Unveiling the Role of Fluorination in Suppressing Dark Current and Enhancing Photocurrent to Enable Thick-Film Near-Infrared Organic Photodetectors

Abstract

Thick active layers are crucial for scalable production of organic photodetectors (OPDs). However, most OPDs with active layers thicker than 200 nm typically exhibit decreased photocurrents and responsivities due to exciton diffusion and prolonged charge transport pathways. To address these limitations, we designed and synthesized PFBDT-8ttTPD, a fluorinated polymer donor.
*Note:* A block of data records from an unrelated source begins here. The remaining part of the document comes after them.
(** C9.  A line that opens a span is never tested for closing it: whatever
    the locals were and even when its own braces balance, the loop body
    sets the span open on that line, with the depth of that line, and logs
    nothing.  A later line that is no declaration closes the span as soon
    as the depth is zero or below.  Hence, when such a line is the last
    line of a file, the loop ends with the span open and the rule logs
    exactly what it logs for the lines before it. *)
Theorem span_start_is_not_a_close ua fp decl :
  opens_span ua decl = true ->
  (forall loc i st,
      fl_body ua fp loc (i, decl) st
      = (Val (mkLocals true i (brace_delta decl)), st))
  /\ (forall i next st,
         is_func_decl ua next = false ->
         brace_delta decl + brace_delta next <= 0 ->
         fst (fl_body ua fp (mkLocals true i (brace_delta decl))
                      (i + 1, next) st)
         = Val (mkLocals false i (brace_delta decl + brace_delta next)))
  /\ (forall pre st,
         fl_loop ua fp (enumerate (pre ++ [decl]) 1) fl_init st
         = (Val (mkLocals true (Z.of_nat (length pre) + 1) (brace_delta decl)),
            snd (fl_loop ua fp (enumerate pre 1) fl_init st)))
  /\ (forall pre st,
         check_function_length ua fp (pre ++ [decl]) st
         = check_function_length ua fp pre st).
Proof.
  intros Hopen.
  assert (Hstep : forall loc i st,
             fl_body ua fp loc (i, decl) st
             = (Val (mkLocals true i (brace_delta decl)), st)).
  { intros loc i st. rewrite fl_body_run.
    destruct (@fl_opens ua fp loc i decl Hopen) as [-> ->]. reflexivity. }
  assert (Hrep : forall pre,
             fl_reports ua fp (enumerate (pre ++ [decl]) 1) fl_init
             = fl_reports ua fp (enumerate pre 1) fl_init).
  { intros pre. rewrite enumerate_app, fl_reports_app.
    cbn [enumerate fl_reports].
    destruct (@fl_opens ua fp (fl_locals_after ua (enumerate pre 1) fl_init)
                (1 + Z.of_nat (length pre)) decl Hopen) as [_ ->].
    rewrite !app_nil_r. reflexivity. }
  split; [exact Hstep|]. split; [|split].
  - intros i next st Hn Hd. rewrite fl_body_run.
    destruct (@fl_closes ua fp i (brace_delta decl) (i + 1) next Hn Hd)
      as [-> _].
    reflexivity.
  - intros pre st. rewrite !fl_loop_run, Hrep. cbn [snd]. f_equal.
    rewrite enumerate_app, fl_locals_after_app.
    unfold fl_locals_after at 1. cbn [enumerate fold_left].
    destruct (@fl_opens ua fp (fl_locals_after ua (enumerate pre 1) fl_init)
                (1 + Z.of_nat (length pre)) decl Hopen) as [E _].
    rewrite E. do 2 f_equal. lia.
  - intros pre st. rewrite !check_function_length_log, Hrep. reflexivity.
Qed.

Lemma span_start_is_not_a_close_witness :
  brace_delta (lit "func f() { }") = 0
  /\ fl_loop ascii_only (lit "a.swift") (enumerate [lit "func f() { }"] 1)
             fl_init start
     = (Val (mkLocals true 1 0), start)
  /\ check_function_length ascii_only (lit "a.swift") [lit "func f() { }"]
                           start
     = (Val tt, start).
Proof.
  destruct (@span_start_is_not_a_close ascii_only (lit "a.swift")
              (lit "func f() { }") eq_refl) as (_ & _ & H3 & H4).
  split; [reflexivity|]. split.
  - exact (H3 [] start).
  - exact (H4 [] start).
Defined.

(** C3, as stated, fails.  In [nested_file] the declaration of [inner] on
    line 2 is met while the span of [outer] is open.  The claim has the
    span of [outer] go on (start line 1, depth 2 after line 2) and the
    issue, of 64 lines, attributed to line 1.  The code starts a new span
    on line 2 with depth 1, closes it on line 63 and logs one issue, of 62
    lines, attributed to line 2. *)
Lemma nested_declaration_counterexample :
  fl_locals_after ascii_only
    (enumerate [lit "func outer() {"; lit "  func inner() {"] 1) fl_init
  = mkLocals true 2 1
  /\ check_function_length ascii_only (lit "a.swift") nested_file start
     = log (warning (lit "a.swift") 2 "function_body_length"
              (lit "Function body should be 60 lines or less: currently 62 lines"))
           start
  /\ check_function_length ascii_only (lit "a.swift") nested_file start
     <> log (warning (lit "a.swift") 1 "function_body_length"
               (lit "Function body should be 60 lines or less: currently 64 lines"))
            start.
Proof.
  split; [vm_compute; reflexivity|].
  split; [vm_compute; reflexivity|].
  vm_compute. discriminate.
Qed.

(** C3, amended.  The loop keeps one flag, one start line and one depth,
    so at most one span is open at a time, and an open span is that of the
    last line that opened one.  A declaration line holding an opening
    brace starts a span also while one is open: the open span is dropped
    without a report and the start line and the depth restart from that
    line.  A declaration line without an opening brace leaves the locals
    as they are, its braces uncounted.  Any other line logs nothing or
    logs one issue attributed to the start line of the open span, that is,
    to the most recent line that opened a span. *)
Theorem declaration_restarts_span ua fp pre line st :
  let i := Z.of_nat (length pre) + 1 in
  let loc := fl_locals_after ua (enumerate pre 1) fl_init in
  fst (fl_loop ua fp (enumerate pre 1) fl_init st) = Val loc
  /\ (in_function loc = true ->
      last_opening ua (enumerate pre 1) = Some (function_start loc))
  /\ (opens_span ua line = true ->
      fl_body ua fp loc (i, line) st
      = (Val (mkLocals true i (brace_delta line)), st))
  /\ (is_func_decl ua line = true -> contains (lit "{") line = false ->
      fl_body ua fp loc (i, line) st = (Val loc, st))
  /\ (is_func_decl ua line = false ->
      exists loc' st',
        fl_body ua fp loc (i, line) st = (Val loc', st')
        /\ function_start loc' = function_start loc
        /\ (st' = st
            \/ (in_function loc = true
                /\ st' = snd (log (warning fp (function_start loc)
                                     "function_body_length"
                                     (function_length_msg
                                        (i - function_start loc + 1)))
                                  st)))).
Proof.
  intros i loc. split; [|split; [|split; [|split]]].
  - rewrite fl_loop_run. reflexivity.
  - exact (@open_span_is_last_opening ua fp (enumerate pre 1)).
  - intros Ho. rewrite fl_body_run.
    destruct (@fl_opens ua fp loc i line Ho) as [-> ->]. reflexivity.
  - intros Hd Hb. rewrite fl_body_run. unfold fl_next, fl_report.
    rewrite Hd, Hb. reflexivity.
  - intros Hd. rewrite fl_body_run. eexists _, _. split; [reflexivity|].
    unfold fl_next, fl_report. rewrite Hd. cbn [negb andb].
    destruct (in_function loc) eqn:Hin; cbn [andb].
    + split; [reflexivity|].
      destruct (brace_count loc + brace_delta line <=? 0); cbn [andb];
        [|left; reflexivity].
      destruct (60 <? i - function_start loc + 1); [|left; reflexivity].
      right. split; [reflexivity|]. rewrite log_all_one. reflexivity.
    + split; [reflexivity|]. left. reflexivity.
Qed.

Lemma declaration_restarts_span_witness :
  fl_body ascii_only (lit "a.swift") (mkLocals true 1 1)
          (2, lit "  func inner() {") start
  = (Val (mkLocals true 2 1), start).
Proof.
  destruct (@declaration_restarts_span ascii_only (lit "a.swift")
              [lit "func outer() {"] (lit "  func inner() {") start)
    as (_ & _ & H & _).
  exact (H eq_refl).
Defined.

End FunctionLength.

(* ===================================================================== *)
(** * The forced-unwrap rule                                              *)
(* ===================================================================== *)

Module ForceUnwrap.
Import Py Re Checker Samples PyFacts ReFacts CheckerFacts.
Local Open Scope py_scope.

(** Whitespace is outside both excluded sets, which is why the optional
    whitespace of the pattern adds nothing to what it finds. *)
Lemma space_not_excluded (c : char) :
  isspace c = true -> none_of "!=<>" c = true /\ none_of "=" c = true.
Proof.
  intros H. unfold none_of, one_of. cbn [lit list_ascii_of_string map existsb].
  unfold char_eqb.
  destruct (N.eqb_spec c (N_of_ascii "!")) as [->|_]; [discriminate H|].
  destruct (N.eqb_spec c (N_of_ascii "=")) as [->|_]; [discriminate H|].
  destruct (N.eqb_spec c (N_of_ascii "<")) as [->|_]; [discriminate H|].
  destruct (N.eqb_spec c (N_of_ascii ">")) as [->|_]; [discriminate H|].
  split; reflexivity.
Qed.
The strategic incorporation of fluorine effectively enhanced the charge carrier mobility, enabling more efficient charge transport, even in thicker films. OPDs combining PFBDT-8ttTPD with IT-4F or Y6 non-fullerene acceptors showed a substantially lower dark current density (Jd) for active layer thicknesses of 250-450 nm. Notably, Jd in the IT-4F-based devices declined from 8.74 x 10-9 to 4.08 x 10-10 A cm-2 under a reverse bias of -2 V, resulting in a maximum specific detectivity of 3.78 x 1013 Jones. Meanwhile, Y6 integration provided near-infrared sensitivity, with the devices achieving responsivity above 0.48 A W-1 at 850 nm and detectivity over 1013 Jones up to 900 nm, supporting broadband imaging. Importantly, high-quality thick films (>= 400 nm) free of pinholes or defects were fabricated, enabling scalable production without performance loss. This advancement ensures robust photodetection in thick uniform layers and marks a significant step toward the development of industrially viable OPDs.